Task brief -> In the records that follow, the lines from the one containing "(forall h lo, st_head" to the one containing "- intros x [Hx|Hx%list_elem_of_singleton]%elem_of_app;", inclusive, are to be given again exactly.

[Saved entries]
---

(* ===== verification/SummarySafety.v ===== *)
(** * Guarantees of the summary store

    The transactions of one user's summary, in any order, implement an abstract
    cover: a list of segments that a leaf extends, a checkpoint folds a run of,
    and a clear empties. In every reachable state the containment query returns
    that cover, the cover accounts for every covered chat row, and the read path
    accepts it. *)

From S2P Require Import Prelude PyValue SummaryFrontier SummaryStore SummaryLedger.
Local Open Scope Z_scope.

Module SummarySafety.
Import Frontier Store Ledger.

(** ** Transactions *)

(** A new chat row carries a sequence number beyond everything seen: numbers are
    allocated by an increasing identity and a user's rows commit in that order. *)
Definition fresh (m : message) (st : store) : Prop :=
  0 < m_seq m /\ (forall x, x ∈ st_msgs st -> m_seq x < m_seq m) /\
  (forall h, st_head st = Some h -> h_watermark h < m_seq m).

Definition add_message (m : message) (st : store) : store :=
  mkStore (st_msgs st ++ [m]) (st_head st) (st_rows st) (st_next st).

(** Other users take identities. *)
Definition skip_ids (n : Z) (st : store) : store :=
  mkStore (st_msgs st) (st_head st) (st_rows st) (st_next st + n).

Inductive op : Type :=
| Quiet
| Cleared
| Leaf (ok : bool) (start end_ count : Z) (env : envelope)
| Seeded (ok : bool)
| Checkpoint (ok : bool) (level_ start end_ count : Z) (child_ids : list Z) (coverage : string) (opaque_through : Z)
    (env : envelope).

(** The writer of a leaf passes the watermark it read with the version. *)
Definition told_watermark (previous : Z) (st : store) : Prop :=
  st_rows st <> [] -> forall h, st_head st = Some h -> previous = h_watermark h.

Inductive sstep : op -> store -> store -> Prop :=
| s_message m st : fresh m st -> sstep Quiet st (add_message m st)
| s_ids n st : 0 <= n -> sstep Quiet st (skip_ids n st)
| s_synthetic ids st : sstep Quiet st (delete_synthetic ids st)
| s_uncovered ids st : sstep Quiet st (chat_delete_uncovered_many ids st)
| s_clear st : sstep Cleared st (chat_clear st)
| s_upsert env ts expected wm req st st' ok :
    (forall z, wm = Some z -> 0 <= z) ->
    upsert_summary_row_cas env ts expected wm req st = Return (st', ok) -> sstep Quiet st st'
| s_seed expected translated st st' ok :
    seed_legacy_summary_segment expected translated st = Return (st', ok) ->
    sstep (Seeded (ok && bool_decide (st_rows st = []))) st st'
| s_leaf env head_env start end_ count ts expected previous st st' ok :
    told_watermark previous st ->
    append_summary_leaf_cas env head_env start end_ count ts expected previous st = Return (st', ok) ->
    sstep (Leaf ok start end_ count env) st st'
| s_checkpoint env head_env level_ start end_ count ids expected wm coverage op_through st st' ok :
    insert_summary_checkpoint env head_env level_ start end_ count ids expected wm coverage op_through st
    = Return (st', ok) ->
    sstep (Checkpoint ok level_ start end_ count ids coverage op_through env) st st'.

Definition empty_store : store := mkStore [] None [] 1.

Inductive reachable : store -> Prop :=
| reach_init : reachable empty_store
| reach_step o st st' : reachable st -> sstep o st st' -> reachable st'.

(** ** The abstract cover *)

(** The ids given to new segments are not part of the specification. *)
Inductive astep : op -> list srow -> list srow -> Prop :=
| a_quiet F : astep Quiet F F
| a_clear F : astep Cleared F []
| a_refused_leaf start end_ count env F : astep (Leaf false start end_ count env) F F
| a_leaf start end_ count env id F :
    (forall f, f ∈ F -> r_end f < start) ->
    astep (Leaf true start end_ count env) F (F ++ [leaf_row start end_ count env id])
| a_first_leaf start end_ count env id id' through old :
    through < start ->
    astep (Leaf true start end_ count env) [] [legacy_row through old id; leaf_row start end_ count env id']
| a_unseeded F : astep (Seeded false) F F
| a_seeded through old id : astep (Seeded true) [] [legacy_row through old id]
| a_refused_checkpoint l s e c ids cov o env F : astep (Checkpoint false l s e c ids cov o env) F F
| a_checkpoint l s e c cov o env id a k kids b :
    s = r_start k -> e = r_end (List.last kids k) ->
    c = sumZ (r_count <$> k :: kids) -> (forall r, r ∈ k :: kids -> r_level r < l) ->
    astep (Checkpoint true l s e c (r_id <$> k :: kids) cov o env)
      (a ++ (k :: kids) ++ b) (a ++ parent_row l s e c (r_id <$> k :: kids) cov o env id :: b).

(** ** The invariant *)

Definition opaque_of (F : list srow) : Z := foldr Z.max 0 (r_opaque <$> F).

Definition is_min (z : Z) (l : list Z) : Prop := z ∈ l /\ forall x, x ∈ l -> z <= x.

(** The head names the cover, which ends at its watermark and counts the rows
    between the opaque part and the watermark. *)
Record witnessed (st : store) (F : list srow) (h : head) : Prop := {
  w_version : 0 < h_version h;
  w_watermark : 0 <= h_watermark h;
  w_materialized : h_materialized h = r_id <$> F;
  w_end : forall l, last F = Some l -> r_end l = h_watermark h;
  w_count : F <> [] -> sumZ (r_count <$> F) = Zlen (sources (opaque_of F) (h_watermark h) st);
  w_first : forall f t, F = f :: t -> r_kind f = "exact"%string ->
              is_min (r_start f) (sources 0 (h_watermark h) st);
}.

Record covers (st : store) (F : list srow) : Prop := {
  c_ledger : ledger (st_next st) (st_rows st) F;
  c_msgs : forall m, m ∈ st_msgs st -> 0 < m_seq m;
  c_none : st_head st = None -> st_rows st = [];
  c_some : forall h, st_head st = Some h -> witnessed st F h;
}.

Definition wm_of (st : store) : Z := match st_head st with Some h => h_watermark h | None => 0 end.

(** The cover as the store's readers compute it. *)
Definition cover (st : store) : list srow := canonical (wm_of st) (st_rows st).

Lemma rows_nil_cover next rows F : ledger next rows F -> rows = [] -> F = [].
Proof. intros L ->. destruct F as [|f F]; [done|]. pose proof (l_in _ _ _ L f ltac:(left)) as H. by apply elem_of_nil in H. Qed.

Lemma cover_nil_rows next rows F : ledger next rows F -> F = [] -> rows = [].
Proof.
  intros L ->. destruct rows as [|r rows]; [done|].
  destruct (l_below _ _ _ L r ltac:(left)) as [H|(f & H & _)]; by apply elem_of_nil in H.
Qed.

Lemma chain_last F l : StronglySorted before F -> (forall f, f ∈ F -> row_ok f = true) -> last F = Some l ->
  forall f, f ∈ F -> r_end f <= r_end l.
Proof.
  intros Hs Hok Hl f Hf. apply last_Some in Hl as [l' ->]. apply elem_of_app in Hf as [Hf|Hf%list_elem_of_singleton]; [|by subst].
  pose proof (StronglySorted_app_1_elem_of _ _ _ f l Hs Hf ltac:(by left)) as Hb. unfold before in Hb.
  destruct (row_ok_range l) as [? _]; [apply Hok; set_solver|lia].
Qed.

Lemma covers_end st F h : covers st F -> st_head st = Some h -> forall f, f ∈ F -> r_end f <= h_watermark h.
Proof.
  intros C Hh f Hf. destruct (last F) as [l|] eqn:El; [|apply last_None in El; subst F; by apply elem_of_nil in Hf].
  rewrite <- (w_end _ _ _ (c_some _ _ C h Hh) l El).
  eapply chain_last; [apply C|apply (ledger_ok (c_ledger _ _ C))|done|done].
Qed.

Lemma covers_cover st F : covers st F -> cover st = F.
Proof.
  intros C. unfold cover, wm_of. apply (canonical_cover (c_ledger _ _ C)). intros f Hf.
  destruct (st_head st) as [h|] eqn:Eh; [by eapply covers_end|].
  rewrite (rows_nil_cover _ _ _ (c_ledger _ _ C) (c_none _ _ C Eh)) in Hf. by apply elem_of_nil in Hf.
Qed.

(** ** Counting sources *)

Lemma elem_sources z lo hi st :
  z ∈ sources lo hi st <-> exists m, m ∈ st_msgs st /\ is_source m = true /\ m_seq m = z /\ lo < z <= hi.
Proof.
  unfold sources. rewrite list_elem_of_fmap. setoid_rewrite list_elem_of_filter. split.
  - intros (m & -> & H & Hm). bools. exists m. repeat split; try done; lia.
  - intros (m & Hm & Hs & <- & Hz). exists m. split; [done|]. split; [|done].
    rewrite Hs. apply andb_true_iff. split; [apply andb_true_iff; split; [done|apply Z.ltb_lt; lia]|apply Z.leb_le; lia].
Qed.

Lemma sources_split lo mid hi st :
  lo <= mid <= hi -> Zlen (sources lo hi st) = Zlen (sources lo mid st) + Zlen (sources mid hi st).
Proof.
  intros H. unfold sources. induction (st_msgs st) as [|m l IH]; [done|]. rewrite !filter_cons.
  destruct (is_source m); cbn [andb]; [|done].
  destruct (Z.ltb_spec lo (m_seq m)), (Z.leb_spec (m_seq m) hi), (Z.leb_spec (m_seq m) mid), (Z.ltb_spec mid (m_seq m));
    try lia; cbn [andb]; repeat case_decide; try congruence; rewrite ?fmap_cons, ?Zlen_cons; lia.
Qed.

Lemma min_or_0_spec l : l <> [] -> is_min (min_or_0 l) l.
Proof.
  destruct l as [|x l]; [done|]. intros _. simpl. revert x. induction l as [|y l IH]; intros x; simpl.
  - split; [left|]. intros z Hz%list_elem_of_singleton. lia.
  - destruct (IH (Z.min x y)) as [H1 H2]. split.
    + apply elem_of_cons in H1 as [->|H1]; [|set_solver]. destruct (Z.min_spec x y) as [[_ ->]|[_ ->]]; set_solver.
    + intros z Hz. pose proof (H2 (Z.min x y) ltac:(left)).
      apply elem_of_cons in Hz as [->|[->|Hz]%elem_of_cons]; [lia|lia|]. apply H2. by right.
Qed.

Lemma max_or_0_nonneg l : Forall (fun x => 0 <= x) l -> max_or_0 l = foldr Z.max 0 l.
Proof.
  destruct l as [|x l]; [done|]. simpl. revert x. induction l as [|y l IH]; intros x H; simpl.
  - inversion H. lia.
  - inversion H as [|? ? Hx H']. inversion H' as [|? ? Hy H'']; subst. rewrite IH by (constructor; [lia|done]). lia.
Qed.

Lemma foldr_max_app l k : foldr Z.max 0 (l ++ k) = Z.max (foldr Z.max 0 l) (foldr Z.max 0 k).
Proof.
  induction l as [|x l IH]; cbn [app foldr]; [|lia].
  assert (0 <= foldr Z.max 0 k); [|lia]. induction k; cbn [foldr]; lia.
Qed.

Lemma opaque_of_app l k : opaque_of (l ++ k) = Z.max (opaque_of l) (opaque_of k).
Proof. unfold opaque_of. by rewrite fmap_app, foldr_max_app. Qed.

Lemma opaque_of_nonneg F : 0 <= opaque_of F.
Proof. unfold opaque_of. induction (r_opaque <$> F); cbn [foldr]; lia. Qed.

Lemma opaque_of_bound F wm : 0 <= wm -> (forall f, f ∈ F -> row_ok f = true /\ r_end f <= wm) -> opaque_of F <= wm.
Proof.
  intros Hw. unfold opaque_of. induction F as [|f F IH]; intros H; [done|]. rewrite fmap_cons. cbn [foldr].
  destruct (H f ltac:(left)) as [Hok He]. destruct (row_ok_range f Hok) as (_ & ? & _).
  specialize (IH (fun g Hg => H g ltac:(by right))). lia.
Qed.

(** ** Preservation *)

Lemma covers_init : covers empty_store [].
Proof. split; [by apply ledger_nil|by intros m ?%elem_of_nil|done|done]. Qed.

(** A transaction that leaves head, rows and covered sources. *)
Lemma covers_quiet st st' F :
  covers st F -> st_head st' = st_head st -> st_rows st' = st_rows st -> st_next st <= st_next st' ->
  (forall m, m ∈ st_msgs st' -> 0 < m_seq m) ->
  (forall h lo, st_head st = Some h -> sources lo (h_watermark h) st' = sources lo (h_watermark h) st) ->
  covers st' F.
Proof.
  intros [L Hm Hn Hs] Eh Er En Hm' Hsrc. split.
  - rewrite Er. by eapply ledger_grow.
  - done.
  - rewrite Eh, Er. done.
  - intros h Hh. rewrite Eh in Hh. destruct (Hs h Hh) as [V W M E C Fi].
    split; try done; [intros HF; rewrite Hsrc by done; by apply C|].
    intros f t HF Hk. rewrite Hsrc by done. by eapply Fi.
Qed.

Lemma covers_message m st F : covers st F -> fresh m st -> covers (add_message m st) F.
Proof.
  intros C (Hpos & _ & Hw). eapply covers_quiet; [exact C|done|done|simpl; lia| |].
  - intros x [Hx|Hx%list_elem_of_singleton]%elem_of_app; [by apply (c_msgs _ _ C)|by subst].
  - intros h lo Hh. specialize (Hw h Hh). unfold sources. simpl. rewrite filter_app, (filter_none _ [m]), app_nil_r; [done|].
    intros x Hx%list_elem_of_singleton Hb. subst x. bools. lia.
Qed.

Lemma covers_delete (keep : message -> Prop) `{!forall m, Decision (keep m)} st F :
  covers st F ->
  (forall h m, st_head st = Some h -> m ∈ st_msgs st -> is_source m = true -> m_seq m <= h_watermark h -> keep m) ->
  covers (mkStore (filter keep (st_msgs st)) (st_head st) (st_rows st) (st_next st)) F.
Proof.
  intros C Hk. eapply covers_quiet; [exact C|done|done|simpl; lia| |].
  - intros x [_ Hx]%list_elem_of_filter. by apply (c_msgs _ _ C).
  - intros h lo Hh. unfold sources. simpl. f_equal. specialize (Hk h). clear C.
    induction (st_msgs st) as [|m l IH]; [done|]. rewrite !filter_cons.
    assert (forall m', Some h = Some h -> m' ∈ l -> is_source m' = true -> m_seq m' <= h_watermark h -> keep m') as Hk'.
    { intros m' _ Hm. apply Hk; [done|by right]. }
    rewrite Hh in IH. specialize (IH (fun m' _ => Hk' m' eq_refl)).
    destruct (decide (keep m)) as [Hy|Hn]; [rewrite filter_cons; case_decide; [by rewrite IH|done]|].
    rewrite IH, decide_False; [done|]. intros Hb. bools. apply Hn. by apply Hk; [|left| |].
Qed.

---

Task result ->
  (forall h lo, st_head st = Some h -> sources lo (h_watermark h) st' = sources lo (h_watermark h) st) ->
  covers st' F.
Proof.
  intros [L Hm Hn Hs] Eh Er En Hm' Hsrc. split.
  - rewrite Er. by eapply ledger_grow.
  - done.
  - rewrite Eh, Er. done.
  - intros h Hh. rewrite Eh in Hh. destruct (Hs h Hh) as [V W M E C Fi].
    split; try done; [intros HF; rewrite Hsrc by done; by apply C|].
    intros f t HF Hk. rewrite Hsrc by done. by eapply Fi.
Qed.

Lemma covers_message m st F : covers st F -> fresh m st -> covers (add_message m st) F.
Proof.
  intros C (Hpos & _ & Hw). eapply covers_quiet; [exact C|done|done|simpl; lia| |].
  - intros x [Hx|Hx%list_elem_of_singleton]%elem_of_app; [by apply (c_msgs _ _ C)|by subst].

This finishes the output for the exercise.